Lemma emits_Execute_mirror src version repo m :
  resource.Source_RegistryMirror src = Some m ->
  mirrorEligible src repo ->
  emits (Execute_mirror env src version repo m) (resolveEvent env src repo).
Proof.
  intros Hm Hel. unfold Execute_mirror.
  apply emits_bind; [apply emits_pure_call; exact Hel | ].
  intros [mirror | err]; [ | apply emits_ret].
  apply emits_bind; [apply emits_pure_call; exact Hel | ].
  intros [reg | err]; [ | apply emits_ret].
  cbv zeta. apply emits_bind.
  - eapply emits_weaken; [ | apply emits_performCheck].
    intros e [Ho [r [Hr Hrepo]]].
    destruct e; try discriminate Ho; cbn in *;
      injection Ho as ->; right; (split; [exact Hel | ]);
      exists m; split; [exact Hm | reflexivity | exact Hm | reflexivity].
  - intros [response err]. apply emits_bind; [ | intro; apply emits_ret].
    destruct err as [err | ]; [apply emits_emit; exact Hel | ].
    destruct (Nat.eqb (length response) 0);
      [apply emits_emit; exact Hel | apply emits_ret].
Qed.
(** ** The closure outlives the session *)

Lemma stop_if_recording_closure (c : Component) :
  closure_of (stop_if_recording c) = closure_of c.
Proof.
  unfold closure_of, stop_if_recording.
  by destruct (mediaRecorderRef c) as [[[] ? ? ?]|] eqn:E; simpl; rewrite ?E.
Qed.

Lemma fire_closure (c : Component) (t : Timer) : closure_of (fire c t) = closure_of c.
Proof.
  unfold fire. destruct (timer_kind t); [done|apply stop_if_recording_closure].
Qed.

Lemma foldl_fire_closure (l : list Timer) (c : Component) :
  closure_of (foldl fire c l) = closure_of c.
Proof.
  revert c. induction l as [|t l IH]; intros c; simpl; [done|].
  by rewrite IH, fire_closure.
Qed.

Lemma handle_closure (c : Component) (e : event) : closure_of (handle c e) = closure_of c.
Proof.
  destruct e as [|data|]; simpl.
  - unfold advance1. by rewrite foldl_fire_closure.
  - unfold ondataavailable. by destruct (0 <? blob_size data)%Z.
  - apply stop_if_recording_closure.
Qed.

Lemma run_closure (es : list event) (c : Component) : closure_of (run es c) = closure_of c.
Proof.
  revert c. induction es as [|e es IH]; intros c; [done|].
  change (run (e :: es) c) with (run es (handle c e)).
  by rewrite IH, handle_closure.
Qed.
(* ===== verification/_CoqProject ===== *)
-Q . S2P
Prelude.v
GoStrings.v
Sha256.v
GoTime.v
GoJson.v
RunTypes.v
RunStates.v
RunOutbox.v
RunKernel.v
RunSweeps.v
RunInvariant.v
RunOps.v
RunAdvance.v
RunMaint.v
RunEffect.v
RunCalls.v
RunStable.v
RunTrace.v
RunTamper.v
RunExamples.v
RunTheorems.v
RunCallTheorems.v
RunSweepTheorems.v
EvTypes.v
EvEvents.v
EvKernel.v
EvRetain.v
EvGraph.v
EvReports.v
EvFrame.v
EvChain.v
EvIngest.v
EvRebuild.v
EvSweep.v
EvDerived.v
EvTrace.v
EvClosure.v
EvExamples.v
EvIngestTheorems.v
EvTheorems.v
EvGraphTheorems.v
EvLedger.v
DecTypes.v
DecJson.v
DecPolicy.v
DecContracts.v
DecKernel.v
DecRuntime.v
DecAdmission.v
DecPending.v
DecApproval.v
DecFrame.v
DecInvariant.v
DecTrace.v
DecEval.v
DecExamples.v
DecTheorems.v
DecGateTheorems.v
DecEvalTheorems.v
DecApprovalTheorems.v
DecPolicyTheorems.v
DecSteady.v
CtlTypes.v
CtlContracts.v
CtlFeatures.v
CtlHealth.v
CtlInvariant.v
CtlStore.v
CtlExamples.v
CtlContractTheorems.v
CtlUseTheorems.v
CtlRegistryTheorems.v
CtlGraphTheorems.v
CtlMatrixTheorems.v
CtlWatch.v
ApiSync.v
ApiHandlers.v
ApiTheorems.v
ApiSystem.v
ApiExamples.v
Lemma wrap_uint64_range z : 0 <= wrap_uint64 z < 2 ^ 64.
Proof. apply Z.mod_pos_bound. lia. Qed.

Lemma wrap_uint64_le z : 0 <= z -> wrap_uint64 z <= z.
Proof. intros. by apply Z.mod_le. Qed.

Lemma wrap_uint64_idem z : wrap_uint64 (wrap_uint64 z) = wrap_uint64 z.
Proof. apply Zmod_mod. Qed.

Lemma wrap_uint64_add a b : wrap_uint64 (wrap_uint64 a + b) = wrap_uint64 (a + b).
Proof. apply Zplus_mod_idemp_l. Qed.

Lemma wrap_int64_add a b : wrap_int64 (wrap_int64 a + b) = wrap_int64 (a + b).
Proof.
  unfold wrap_int64. f_equal.
  replace ((a + 2 ^ 63) mod 2 ^ 64 - 2 ^ 63 + b + 2 ^ 63) with ((a + 2 ^ 63) mod 2 ^ 64 + b) by lia.
  rewrite Zplus_mod_idemp_l. f_equal. lia.
Qed.

#[global] Opaque wrap_int64 wrap_uint64.

(** ** Tactics of the development *)

(** [invc H] inverts an equation or a predicate and substitutes. *)
Ltac invc H := inversion H; subst; clear H.

(** [pair_inv E] reads an equation between tuples without reducing the
    components (as [injection] would), and substitutes the variables. *)
Lemma pair_inv_eq {A B} (a c : A) (b d : B) : (a, b) = (c, d) -> a = c /\ b = d.
Proof. by intros [= -> ->]. Qed.
Ltac pair_inv E :=
  let E2 := fresh E in
  apply pair_inv_eq in E as [E E2];
  first [subst_var E2 | idtac]; first [pair_inv E | subst_var E | idtac]
with subst_var E :=
  match type of E with
  | _ = ?y => is_var y; subst y
  | ?x = _ => is_var x; subst x
  end.

(** Split the conditionals and matches of the goal (or of a hypothesis), one
    at a time, keeping the tested equation and closing the absurd branches. *)
Ltac split_match :=
  match goal with
  | |- context [match ?x with _ => _ end] =>
      lazymatch x with
      | context [match _ with _ => _ end] => fail
      | _ => destruct x eqn:?
      end
  end; simplify_eq.
Ltac split_match_in H :=
  match type of H with
  | context [match ?x with _ => _ end] =>
      lazymatch x with
      | context [match _ with _ => _ end] => fail
      | _ => destruct x eqn:?
      end
  end; simplify_eq.
Ltac split_all := repeat (split_match; simpl in *).
Ltac split_all_in H := repeat (split_match_in H; simpl in *).
(* ===== verification/Sha256.v ===== *)
(** * SHA-256 and its hexadecimal rendering

    [sha256.Sum256] followed by [hex.EncodeToString], as the kernels use them
    for step hashes, tokens and the evidence chains: the FIPS 180-4 function on
    bytes, with 32-bit words as [Z].  [sum] is the digest, [sha256_hex] its
    64-character rendering. *)

From S2P Require Import Prelude GoStrings.

Module Sha256.

Definition mask32 : Z := 0xffffffff.
Definition add32 (x y : Z) : Z := Z.land (x + y) mask32.
Definition rotr (n x : Z) : Z :=
  Z.lor (Z.shiftr x n) (Z.land (Z.shiftl x (32 - n)) mask32).

(** The round constants and the initial state are the first 32 bits of the
    fractional parts of the cube and square roots of the first primes (FIPS
    180-4, section 4.2.2 and 5.3.3); they are computed here, one bit at a time. *)
Definition primes : list Z :=
  filter (fun n => forallb (fun d => negb (n mod d =? 0)) (map Z.of_nat (seq 2 (Z.to_nat n - 2))))
         (map Z.of_nat (seq 2 310)).

(** The largest [r] below [2 ^ bits] with [r ^ e <= n]. *)
Fixpoint int_root (e n : Z) (bits : nat) (r : Z) : Z :=
  match bits with
  | O => r
  | S bits =>
    let r' := r + 2 ^ Z.of_nat bits in
    int_root e n bits (if r' ^ e <=? n then r' else r)
  end.

Definition root_fraction (e p : Z) : Z := int_root e (p * 2 ^ (32 * e)) 40 0 mod 2 ^ 32.

Definition K : list Z := Eval vm_compute in map (root_fraction 3) primes.

Record state := mk_state { h0 : Z; h1 : Z; h2 : Z; h3 : Z; h4 : Z; h5 : Z; h6 : Z; h7 : Z }.

Definition init : state := Eval vm_compute in
  match map (root_fraction 2) (take 8 primes) with
  | [a; b; c; d; e; f; g; h] => mk_state a b c d e f g h
  | _ => mk_state 0 0 0 0 0 0 0 0
  end.

Definition ch x y z := Z.lxor (Z.land x y) (Z.land (Z.lxor x mask32) z).
Definition maj x y z := Z.lxor (Z.lxor (Z.land x y) (Z.land x z)) (Z.land y z).
Definition big_sigma0 x := Z.lxor (Z.lxor (rotr 2 x) (rotr 13 x)) (rotr 22 x).
Definition big_sigma1 x := Z.lxor (Z.lxor (rotr 6 x) (rotr 11 x)) (rotr 25 x).
Definition small_sigma0 x := Z.lxor (Z.lxor (rotr 7 x) (rotr 18 x)) (Z.shiftr x 3).
Definition small_sigma1 x := Z.lxor (Z.lxor (rotr 17 x) (rotr 19 x)) (Z.shiftr x 10).

(** The message schedule, most recent word first. *)
Fixpoint extend (n : nat) (w : list Z) : list Z :=
  match n with
  | O => w
  | S n =>
    let nth i := List.nth i w 0 in
    extend n (add32 (add32 (small_sigma1 (nth 1%nat)) (nth 6%nat))
                    (add32 (small_sigma0 (nth 14%nat)) (nth 15%nat)) :: w)
  end.

Definition round (s : state) (kw : Z * Z) : state :=
  let '(mk_state a b c d e f g h) := s in
  let t1 := add32 (add32 (add32 h (big_sigma1 e)) (add32 (ch e f g) (fst kw))) (snd kw) in
  let t2 := add32 (big_sigma0 a) (maj a b c) in
  mk_state (add32 t1 t2) a b c (add32 d t1) e f g.

Definition compress (s : state) (block : list Z) : state :=
  let w := rev (extend 48 (rev block)) in
  let s' := fold_left round (combine K w) s in
  mk_state (add32 (h0 s) (h0 s')) (add32 (h1 s) (h1 s')) (add32 (h2 s) (h2 s'))
           (add32 (h3 s) (h3 s')) (add32 (h4 s) (h4 s')) (add32 (h5 s) (h5 s'))
           (add32 (h6 s) (h6 s')) (add32 (h7 s) (h7 s')).

(** Padding: 0x80, zeros to 56 modulo 64, the bit length on 8 bytes. *)
Definition be_bytes (n : nat) (z : Z) : list Z :=
  map (fun i => Z.land (Z.shiftr z (8 * Z.of_nat i)) 255) (rev (seq 0 n)).
Definition pad (m : list Z) : list Z :=
  let l := Z.of_nat (length m) in
  m ++ [0x80] ++ repeat 0 (Z.to_nat ((55 - l) mod 64)) ++ be_bytes 8 (8 * l).

Fixpoint words (l : list Z) : list Z :=
  match l with
  | a :: b :: c :: d :: l =>
    Z.lor (Z.lor (Z.shiftl a 24) (Z.shiftl b 16)) (Z.lor (Z.shiftl c 8) d) :: words l
  | _ => []
  end.

Fixpoint blocks (n : nat) (s : state) (ws : list Z) : state :=
  match n with
  | O => s
  | S n => blocks n (compress s (take 16 ws)) (drop 16 ws)
  end.

(** [sha256.Sum256([]byte(s))]. *)
Definition sum (s : string) : state :=
  let ws := words (pad (map (fun c => Z.of_N (code c)) (bytes s))) in
  blocks (length ws / 16) init ws.

(** [hex.EncodeToString(sum[:])]. *)
Definition hex_digit (z : Z) : Ascii.ascii :=
  let d := Z.to_N (Z.land z 15) in chr (if (d <? 10)%N then 48 + d else 87 + d).
Definition hex_word (w : Z) : list Ascii.ascii :=
  map (fun i => hex_digit (Z.shiftr w (4 * i))) [7; 6; 5; 4; 3; 2; 1; 0].
Definition hex_bytes (d : state) : list Ascii.ascii :=
  hex_word (h0 d) ++ hex_word (h1 d) ++ hex_word (h2 d) ++ hex_word (h3 d)
  ++ hex_word (h4 d) ++ hex_word (h5 d) ++ hex_word (h6 d) ++ hex_word (h7 d).

End Sha256.

Definition sha256_hex (s : string) : string := str (Sha256.hex_bytes (Sha256.sum s)).

(** [hex.EncodeToString(sum[:n])] and [int(sum[0])]. *)
Definition sha256_hex_prefix (n : nat) (s : string) : string :=
  str (take (2 * n) (Sha256.hex_bytes (Sha256.sum s))).
Definition sha256_byte0 (s : string) : Z := Z.shiftr (Sha256.h0 (Sha256.sum s)) 24.

(** The FIPS 180-4 test vectors. *)
Example sha256_abc :
  sha256_hex "abc" = "ba7816bf8f01cfea414140de5dae2223b00361a396177a9cb410ff61f20015ad".
Proof. vm_compute. reflexivity. Qed.

Example sha256_two_blocks :
  sha256_hex "abcdbcdecdefdefgefghfghighijhijkijkljklmklmnlmnomnopnopq"
  = "248d6a61d20638b8e5c026930c3e6039a33ce45964ff2167f6ecedd419db06c1".
Proof. vm_compute. reflexivity. Qed.

Example sha256_empty :
  sha256_hex "" = "e3b0c44298fc1c149afbf4c8996fb92427ae41e4649b934ca495991b7852b855".
Proof. vm_compute. reflexivity. Qed.

(** ** Shape of a digest: 64 lower-case hexadecimal digits *)

Definition hex_char (c : Ascii.ascii) : bool :=
  ((48 <=? code c) && (code c <=? 57) || (97 <=? code c) && (code c <=? 102))%N.

Lemma hex_digit_char z : hex_char (Sha256.hex_digit z) = true.
Proof.
  unfold Sha256.hex_digit, hex_char.
  assert (Z.to_N (Z.land z 15) < 16)%N as Hd.
  { change 15 with (Z.ones 4). rewrite Z.land_ones by lia.
    pose proof (Z.mod_pos_bound z (2 ^ 4) ltac:(lia)). lia. }
  set (d := Z.to_N _) in *.
  destruct (d <? 10)%N eqn:E; [apply N.ltb_lt in E|apply N.ltb_ge in E];
    rewrite code_chr by lia; apply orb_true_iff; [left|right];
    apply andb_true_iff; rewrite !N.leb_le; lia.
Qed.

Lemma hex_bytes_chars d : forallb hex_char (Sha256.hex_bytes d) = true.
Proof.
  assert (Hw : forall w, forallb hex_char (Sha256.hex_word w) = true).
  { intros w. apply forallb_forall. unfold Sha256.hex_word.
    intros c (i & <- & _)%in_map_iff. apply hex_digit_char. }
  unfold Sha256.hex_bytes. by rewrite !forallb_app, !Hw.
Qed.

Lemma hex_bytes_length d : length (Sha256.hex_bytes d) = 64%nat.
Proof. unfold Sha256.hex_bytes, Sha256.hex_word. by rewrite !length_app, !length_map. Qed.

Lemma sha256_hex_length s : String.length (sha256_hex s) = 64%nat.
Proof. unfold sha256_hex. by rewrite <- bytes_length, bytes_str, hex_bytes_length. Qed.

Lemma hex_char_graphic c : hex_char c = true -> graphic c = true.
Proof.
  unfold hex_char, graphic. rewrite orb_true_iff, !andb_true_iff, !N.leb_le. lia.
Qed.

Lemma sha256_hex_graphic s : graphic_string (sha256_hex s) = true.
Proof.
  unfold graphic_string, sha256_hex. rewrite bytes_str.
  apply forallb_forall. intros c Hc. apply hex_char_graphic.
  by apply (proj1 (forallb_forall _ _) (hex_bytes_chars (Sha256.sum s))).
Qed.

Lemma sha256_hex_chars s : forallb hex_char (bytes (sha256_hex s)) = true.
Proof. unfold sha256_hex. rewrite bytes_str. apply hex_bytes_chars. Qed.

Lemma sha256_hex_trim s : TrimSpace (sha256_hex s) = sha256_hex s.
Proof. apply TrimSpace_graphic, sha256_hex_graphic. Qed.

Lemma sha256_hex_head s : exists c t, sha256_hex s = String c t /\ hex_char c = true.
Proof.
  pose proof (hex_bytes_chars (Sha256.sum s)) as Hc.
  pose proof (hex_bytes_length (Sha256.sum s)) as Hl. unfold sha256_hex.
  destruct (Sha256.hex_bytes (Sha256.sum s)) as [|c t]; [done|].
  exists c, (str t). split; [done|]. simpl in Hc. by apply andb_true_iff in Hc as [? _].
Qed.

Lemma sha256_hex_nonempty s : sha256_hex s <> "".
Proof. destruct (sha256_hex_head s) as (c & t & -> & _). done. Qed.

#[export] Hint Rewrite sha256_hex_trim sha256_hex_length : go_simpl.
#[export] Hint Resolve sha256_hex_nonempty sha256_hex_graphic : go.

(** Two different inputs with one digest. *)
Definition sha256_collision : Prop := exists x y, x <> y /\ sha256_hex x = sha256_hex y.

#[global] Opaque sha256_hex sha256_hex_prefix sha256_byte0.
(* ===== verification/RunStates.v ===== *)
(** * The run state machine and the other enumerations of the Run kernel
    ([internal/run/kernel.go], lines 1368-1502)

    The tests of the source on state, risk, token, phase and decision strings,
    the abstract state machine they implement, and the correspondence between
    the two. *)

From S2P Require Import Prelude GoStrings GoTime GoJson RunTypes.

Definition isExecutableDecision (decision : string) : bool :=
  let d := ToLower (TrimSpace decision) in
  if (d =? "")%string then true else one_of d ["allow"; "require_approval"].

Definition isObligationPhaseAllowed (runPhase obligationPhase : string) : bool :=
  let rp := ToUpper (TrimSpace runPhase) in
  let op := ToUpper (TrimSpace obligationPhase) in
  if (rp =? "PRE_CONTEXT")%string then (op =? "PRE_CONTEXT")%string
  else if (rp =? "PRE_TOOL")%string then (op =? "PRE_CONTEXT")%string || (op =? "PRE_TOOL")%string
  else false.

Definition normalizeRisk (risk : string) : string := ToLower (TrimSpace risk).

Definition normalizeState (state : string) : string :=
  let s := ToUpper (TrimSpace state) in if (s =? "")%string then "" else s.

Definition isValidRisk (risk : string) : bool :=
  one_of (normalizeRisk risk) [RiskLow; RiskMedium; RiskHigh; RiskCritical].

Definition isValidTokenType (tokenType : string) : bool :=
  one_of (ToLower (TrimSpace tokenType)) [TokenTypePark; TokenTypeApproval; TokenTypeCallback].

Definition tokenTypeMatchesRunState (tokenType runState : string) : bool :=
  let t := ToLower (TrimSpace tokenType) in
  let s := normalizeState runState in
  if (t =? TokenTypeApproval)%string then (s =? StateAwaitingApproval)%string
  else if one_of t [TokenTypePark; TokenTypeCallback] then (s =? StateParked)%string
  else false.

Definition isValidState (state : string) : bool := one_of (normalizeState state) run_states.

Definition isTerminalState (state : string) : bool :=
  one_of (normalizeState state) [StateCompleted; StateFailed; StateForceAbort; StateAborted].

Definition isAllowedTransition (from to : string) : bool :=
  let f := normalizeState from in
  let t := normalizeState to in
  if (f =? t)%string then true
  else if (f =? StateRunning)%string then
    one_of t [StateRunning; StateParked; StateAwaitingApproval; StateReconciling; StateCompleted;
              StateFailed; StateSafeguardHold; StateForceReviewRequired; StateForceAbort; StateAborted]
  else if (f =? StateReconciling)%string then
    one_of t [StateRunning; StateCompleted; StateFailed; StateForceReviewRequired; StateForceAbort]
  else if (f =? StateParked)%string then
    (t =? StateRunning)%string || (t =? StateForceReviewRequired)%string || (t =? StateForceAbort)%string
  else if (f =? StateAwaitingApproval)%string then
    (t =? StateRunning)%string || (t =? StateForceReviewRequired)%string || (t =? StateForceAbort)%string
  else if (f =? StateSafeguardHold)%string then
    (t =? StateForceReviewRequired)%string || (t =? StateForceAbort)%string || (t =? StateAborted)%string
  else false.

Definition nextActionByState (state : string) : string :=
  let s := normalizeState state in
  if (s =? StateRunning)%string then "continue"
  else if (s =? StateParked)%string then "wait_resume"
  else if (s =? StateAwaitingApproval)%string then "wait_approval"
  else if (s =? StateReconciling)%string then "reconcile"
  else if (s =? StateCompleted)%string then "done"
  else if (s =? StateForceReviewRequired)%string then "manual_review"
  else if one_of s [StateForceAbort; StateAborted] then "stop"
  else "halt".

(** ** The abstract state machine *)

Inductive run_state : Type :=
| Running | Parked | AwaitingApproval | Reconciling | Completed | Failed
| SafeguardHold | ForceReviewRequired | ForceAbort | Aborted.

#[export] Instance run_state_eq_dec : EqDecision run_state.
Proof. solve_decision. Defined.

Definition state_name (s : run_state) : string :=
  match s with
  | Running => StateRunning | Parked => StateParked | AwaitingApproval => StateAwaitingApproval
  | Reconciling => StateReconciling | Completed => StateCompleted | Failed => StateFailed
  | SafeguardHold => StateSafeguardHold | ForceReviewRequired => StateForceReviewRequired
  | ForceAbort => StateForceAbort | Aborted => StateAborted
  end.

(** The edges between distinct states. *)
Inductive edge : run_state -> run_state -> Prop :=
| edge_running s : s <> Running -> edge Running s
| edge_reconciling s :
    s ∈ [Running; Completed; Failed; ForceReviewRequired; ForceAbort] -> edge Reconciling s
| edge_waiting w s :
    w ∈ [Parked; AwaitingApproval] -> s ∈ [Running; ForceReviewRequired; ForceAbort] -> edge w s
| edge_hold s : s ∈ [ForceReviewRequired; ForceAbort; Aborted] -> edge SafeguardHold s.

Definition terminal (s : run_state) : Prop := s ∈ [Completed; Failed; ForceAbort; Aborted].
Definition waiting (s : run_state) : Prop := s ∈ [Parked; AwaitingApproval].

(** States from which a run never executes again. *)
Definition quarantined (s : run_state) : Prop :=
  s ∈ [SafeguardHold; ForceReviewRequired; ForceAbort; Aborted].

#[export] Instance terminal_dec s : Decision (terminal s).
Proof. unfold terminal. apply _. Defined.
#[export] Instance waiting_dec s : Decision (waiting s).
Proof. unfold waiting. apply _. Defined.
#[export] Instance quarantined_dec s : Decision (quarantined s).
Proof. unfold quarantined. apply _. Defined.

(** Decides a closed membership or inequality of states. *)
Ltac decide_state := apply (bool_decide_unpack _); vm_compute; exact I.

Lemma running_live : ~ terminal Running.
Proof. decide_state. Qed.
Lemma hold_live : ~ terminal SafeguardHold.
Proof. decide_state. Qed.
Lemma force_abort_terminal : terminal ForceAbort.
Proof. decide_state. Qed.
Lemma review_live : ~ terminal ForceReviewRequired.
Proof. decide_state. Qed.

(** ** Correspondence *)

Lemma normalizeState_upper s : normalizeState s = ToUpper (TrimSpace s).
Proof.
  unfold normalizeState. destruct (ToUpper (TrimSpace s) =? "")%string eqn:E; [|done].
  apply String.eqb_eq in E. by rewrite E.
Qed.

Lemma normalizeState_idem s : normalizeState (normalizeState s) = normalizeState s.
Proof. rewrite !normalizeState_upper. apply upper_trim_idem. Qed.

Lemma normalizeState_name s : normalizeState (state_name s) = state_name s.
Proof. destruct s; vm_compute; reflexivity. Qed.

Lemma normalizeRisk_idem s : normalizeRisk (normalizeRisk s) = normalizeRisk s.
Proof. apply lower_trim_idem. Qed.

#[export] Hint Rewrite normalizeState_idem normalizeState_name normalizeRisk_idem : go_simpl.

Lemma run_states_names s : In s run_states <-> exists q, s = state_name q.
Proof.
  split.
  - intros H. repeat (destruct H as [<-|H]); [..|done];
      (by exists Running) || (by exists Parked) || (by exists AwaitingApproval)
      || (by exists Reconciling) || (by exists Completed) || (by exists Failed)
      || (by exists SafeguardHold) || (by exists ForceReviewRequired)
      || (by exists ForceAbort) || (by exists Aborted).
  - intros [q ->]. destruct q; simpl; tauto.
Qed.

#[export] Instance state_name_inj : Inj (=) (=) state_name.
Proof. intros s t. destruct s, t; vm_compute; congruence. Qed.

(** A normalized valid state is one of the ten constants. *)
Lemma isValidState_normalized s :
  isValidState (normalizeState s) = true -> exists q, normalizeState s = state_name q.
Proof.
  unfold isValidState. rewrite normalizeState_idem, one_of_In. apply run_states_names.
Qed.

Lemma isTerminalState_name s : isTerminalState (state_name s) = bool_decide (terminal s).
Proof. destruct s; vm_compute; reflexivity. Qed.

Lemma isAllowedTransition_name s t :
  isAllowedTransition (state_name s) (state_name t) = true <-> s = t \/ edge s t.
Proof.
  destruct (decide (s = t)) as [->|Hne].
  { split; [by left|]. intros _. unfold isAllowedTransition. by rewrite String.eqb_refl. }
  split; [|intros [?|He]; [done|]].
  - intros Ht. right. destruct s; [by apply edge_running; congruence|..];
      destruct t; try (vm_compute in Ht; discriminate Ht); try (by destruct Hne);
      (apply edge_reconciling || apply edge_hold || apply edge_waiting);
      apply (bool_decide_unpack _); vm_compute; exact I.
  - destruct He as [s Hs|s Hs|w s Hw Hs|s Hs]; [by destruct s|..];
      repeat (apply elem_of_cons in Hs as [->|Hs]); try (by apply not_elem_of_nil in Hs);
      try reflexivity;
      repeat (apply elem_of_cons in Hw as [->|Hw]); try (by apply not_elem_of_nil in Hw);
      reflexivity.
Qed.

YOUR INSTRUCTIONS » Everything from the line with "apply pair_inv_eq in E as [E E2];" through the line with "(** * SHA-256 and its hexadecimal rendering" should be written out exactly as it appears above, end lines included, and nothing outside that range.

ANSWER SECTION »
  apply pair_inv_eq in E as [E E2];
  first [subst_var E2 | idtac]; first [pair_inv E | subst_var E | idtac]
with subst_var E :=
  match type of E with
  | _ = ?y => is_var y; subst y
  | ?x = _ => is_var x; subst x
  end.

(** Split the conditionals and matches of the goal (or of a hypothesis), one
    at a time, keeping the tested equation and closing the absurd branches. *)
Ltac split_match :=
  match goal with
  | |- context [match ?x with _ => _ end] =>
      lazymatch x with
      | context [match _ with _ => _ end] => fail
      | _ => destruct x eqn:?
      end
  end; simplify_eq.
Ltac split_match_in H :=
  match type of H with
  | context [match ?x with _ => _ end] =>
      lazymatch x with
      | context [match _ with _ => _ end] => fail
      | _ => destruct x eqn:?
      end
  end; simplify_eq.
Ltac split_all := repeat (split_match; simpl in *).
Ltac split_all_in H := repeat (split_match_in H; simpl in *).
(* ===== verification/Sha256.v ===== *)
(** * SHA-256 and its hexadecimal rendering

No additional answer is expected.